Darurat Literasi Digital

 Darurat Literasi Digital

*Oleh: Drajat

Kemajuan teknologi ibarat pisau bermata dua, mau mengambil manfaat atau sebaliknya. Bijak dalam bermedsos itulah yang kita harapkan. Pada kenyataannya kita sering lupa saat kita menerima postingan dari orang lain begitu mudah dishare tanpa terlebih dahulu disaring. Maka jangan kaget, jika dalam waktu yang bersamaan beberapa postingan sama, tanpa memperhatikan sumbernya, bahkan begitu mudahnya orang kopi paste. Lebih miris lagi, kabar tersebut bisa menimbulkan bahaya, kabar kebohongan, dusta, atau palsu alias hoaks. Kamus Besar Bahasa Indonesia mengartikan, hoaks adalah berita bohong, informasi palsu, kabar dusta.

Nampaknya kita harus menengok kembali apa itu literasi. Menurut UNESCO “The United Nations Educational, Scientific and Cultural Organization,” literasi ialah seperangkat keterampilan nyata, terutama keterampilan dalam membaca dan menulis yang terlepas dari konteks yang mana keterampilan itu diperoleh serta siapa yang memperolehnya. Sementara, National Institute for Literacy, mendefinisikan literasi sebagai “kemampuan individu untuk membaca, menulis, berbicara, menghitung, dan memecahkan masalah pada tingkat keahlian yang diperlukan dalam pekerjaan, keluarga, dan masyarakat.”

Sedangkan menurut Education Development Center (EDC), menyatakan bahwa literasi lebih dari sekedar kemampuan baca-tulis. Namun lebih dari itu, literasi adalah kemampuan individu untuk menggunakan segenap potensi dan skill yang dimiliki dalam hidupnya. Dengan pemahaman bahwa literasi mencakup kemampuan membaca kata dan membaca dunia.

Bagaimana dengan literasi digital? Secara umum, pengertian digital adalah penggambaran dari suatu keadaan bilangan yang terdiri dari angka 0 dan 1, atau off dan on (bilangan Biner atau disebut juga dengan istilah Binary Digit). Sedangkan literasi digital sendiri adalah kemampuan menggunakan teknologi informasi dan komunikasi (TIK) untuk menemukan, mengevaluasi, memanfaatkan, membuat, dan mengomunikasikan konten/informasi, dengan kecakapan kognitif maupun teknikal.

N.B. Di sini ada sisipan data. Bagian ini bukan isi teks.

(* ===== verification/HttpServe.v ===== *)
(** * HttpServe: what an answer of the API says about the log and the map

    Requests served with nobody else running on the node. An invariant follows the
    handler from the multiplexer to the answer; [finished] lists how a request can
    end and what the node and the state machine have done by then. *)
From S2P Require Import Prelude GoStrings Types Membership JsonString Json JsonCodec Bolt.
From S2P Require Import KVCommand KVStateMachine BoltStore Node NodeInv Election Heartbeat.
From S2P Require Import Proposal NodeStep Replication Applying ApplyLoop Rounds HttpLib Http HttpRun.

Section http.
Context {St : Type} `{!StableStore St} `{!MembershipJSON}.
Context {DB : Type} `{!BoltDB DB} `{!MapRange} `{!URLOps}.
Abbreviation Node := (RaftNode St).
Abbreviation SM := (KVStateMachine DB).
Implicit Types (n m : Node) (sm : SM) (w : ResponseWriter).

(** The critical sections of ApplyCommitted keep the log and do not lower the commit
    index. *)
Lemma applyStep_steady pc n sm n' sm' pc' :
  applyStep pc n sm = Ret (n', sm', pc') → steady n n'.
Proof.
  destruct pc as [|e|e|e|err]; cbn [applyStep].
  - intros (x & _ & [= <- _ _])%go_bind_inv. reflexivity.
  - destruct (DecodeMembershipChange _) as [[c isC] derr]. destruct isC.
    + destruct derr; [intros [= <- _ _]; reflexivity|].
      intros ([n1 er] & Hx & [= <- _ _])%go_bind_inv.
      apply (exec_steady (OApplyCommittedMembershipChange c (le_Index e))); [done|].
      simpl. by rewrite Hx.
    + destruct (ApplyStored e sm) as [sm1 er]. intros [= <- _ _]. reflexivity.
  - intros [= <- _ _]. reflexivity.
  - intros [= <- _ _]. by apply markApplied_steady.
  - intros [= <- _ _]. reflexivity.
Qed.
(** "c" at the end of the execution, with the requests that were sent to it. *)
Lemma orderly_no_panic_witness :
  (∃ req, ("c", req) ∈ net_final.(sent) ∧ HandleAppendEntries req final_c ≠ Panic) ∧
  exec (OAppendLocal (kv_bytes (set_k x04))) final_c ≠ Panic.
Proof.
  destruct (orderly_no_panic ps_storable trio net_init net_final "c" final_c trio_named trio_distinct
    net_init_ok net_reachable final_c_at) as (Hh & _ & He & _).
  split; [|apply He; vm_compute; done].
  assert (∃ req, ("c", req) ∈ net_final.(sent)) as [req Hreq].
  { assert (bool_decide (Exists (λ x, x.1 = "c") net_final.(sent)) = true) as Hb
      by (vm_compute; reflexivity).
    apply bool_decide_eq_true, Exists_exists in Hb as ([p req] & Hin & Hp). simpl in Hp. subst p.
    by exists req. }
  exists req. split; [exact Hreq|exact (Hh req Hreq)].
Defined.

Lemma state_machine_safety_witness :
  ∃ a b, entry_at wrote_a 2 = Some a ∧ entry_at final_c 2 = Some b ∧ a = b.
Proof.
  destruct (entry_at wrote_a 2) as [a|] eqn:Ha; [|vm_compute in Ha; discriminate Ha].
  destruct (entry_at final_c 2) as [b|] eqn:Hb; [|vm_compute in Hb; discriminate Hb].
  exists a, b. split_and!; [done|done|].
  apply (state_machine_safety ps_storable trio net_init net_wrote net_final "a" "c"
    wrote_a final_c 2 a b); [exact trio_named|exact trio_distinct|exact net_init_ok
    |exact net_wrote_reachable|exact net_final_reachable|exact wrote_a_at|exact final_c_at
    |by vm_compute|by vm_compute|done|done].
Defined.


Lemma log_matching_witness :
  ∃ x y, entry_at final_b 1 = Some x ∧ entry_at final_c 1 = Some y ∧ x = y.
Proof.
  destruct (entry_at final_b 1) as [x|] eqn:Hx; [|vm_compute in Hx; discriminate Hx].
  destruct (entry_at final_c 1) as [y|] eqn:Hy; [|vm_compute in Hy; discriminate Hy].
  destruct (entry_at final_b 3) as [a|] eqn:Ha; [|vm_compute in Ha; discriminate Ha].
  destruct (entry_at final_c 3) as [b|] eqn:Hb; [|vm_compute in Hb; discriminate Hb].
  exists x, y. split_and!; [done|done|].
  refine (log_matching ps_storable trio net_init net_final "b" "c" final_b final_c
    trio_named trio_distinct net_init_ok net_reachable final_b_at final_c_at
    3 a b Ha Hb _ 1 x y _ Hx Hy); [|done].
  assert (le_Term <$> entry_at final_b 3 = le_Term <$> entry_at final_c 3) as E by (vm_compute; done).
  rewrite Ha, Hb in E. by injection E.
Defined.

(** The map a node has applied. *)
Definition applied_kv (n : memNode) : go (memNode * KVStateMachine memDB * error) :=
  ApplyCommitted n NewKVStateMachine.

(** Where a run without error ends. *)
Definition applied_upto (r : go (memNode * KVStateMachine memDB * error)) : option Z :=
  match r with Ret (n, _, None) => Some n.(lastApplied) | _ => None end.

Lemma applied_upto_Some r x :
  applied_upto r = Some x → ∃ n sm, r = Ret (n, sm, None) ∧ n.(lastApplied) = x.
Proof. destruct r as [[[n sm] [e|]]|]; try done. intros [= <-]. eauto. Qed.

Lemma wrote_a_applies : applied_upto (applied_kv wrote_a) = Some 2.
Proof. vm_compute. reflexivity. Qed.

Lemma wrote_b_applies : applied_upto (applied_kv wrote_b) = Some 2.
Proof. vm_compute. reflexivity. Qed.

Lemma replicas_agree_witness :
  ∃ n1 m1 sm1 sm2, applied_kv wrote_a = Ret (n1, sm1, None) ∧
    applied_kv wrote_b = Ret (m1, sm2, None) ∧ sm1 = sm2.
Proof.
  destruct (applied_upto_Some _ _ wrote_a_applies) as (n1 & sm1 & Ha & E1).
  destruct (applied_upto_Some _ _ wrote_b_applies) as (m1 & sm2 & Hb & E2).
  exists n1, m1, sm1, sm2. split; [exact Ha|split; [exact Hb|]].
  apply (replicas_agree ps_storable trio net_init net_wrote net_wrote "a" "b"
    wrote_a wrote_b n1 m1 NewKVStateMachine sm1 sm2); [exact trio_named|exact trio_distinct
    |exact net_init_ok|exact net_wrote_reachable|reflexivity|exact wrote_a_at|exact wrote_b_at
    |by vm_compute|exact Ha|exact Hb|congruence|rewrite E1; by vm_compute|rewrite E2; by vm_compute].
Defined.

Douglas A.J. Belshaw, tahun 2021, dalam tesisnya “What is ‘Digital Literacy’?” mengatakan bahwa ada delapan elemen esensial untuk mengembangkan literasi digital, yaitu sebagai berikut:

  1. Kultural, yaitu pemahaman ragam konteks pengguna dunia digital;
  2. Kognitif, yaitu daya pikir dalam menilai konten;
  3. Konstruktif, yaitu reka cipta sesuatu yang ahli dan aktual;
  4. Komunikatif, yaitu memahami kinerja jejaring dan komunikasi di dunia digital;
  5. Kepercayaan diri yang bertanggung jawab;
  6. Kreatif, melakukan hal baru dengan cara baru;
  7. Kritis dalam menyikapi konten; dan
  8. Bertanggung jawab secara sosial.

Jika boleh kita simpulkan dari beberapa pendapat, literasi menyangkut seluruh hidup dan kehidupan bagaimana kita membaca alam. Akankah kita bijak memperlakukan alam dengan baik? Sudah pasti aura positif akan kembali kepada kita, ketika kita bersahabat dengan alam itu sendiri. Sebaliknya, aura negatif dengan sendirinya, manakala memperlakukan alam sekehendak hati.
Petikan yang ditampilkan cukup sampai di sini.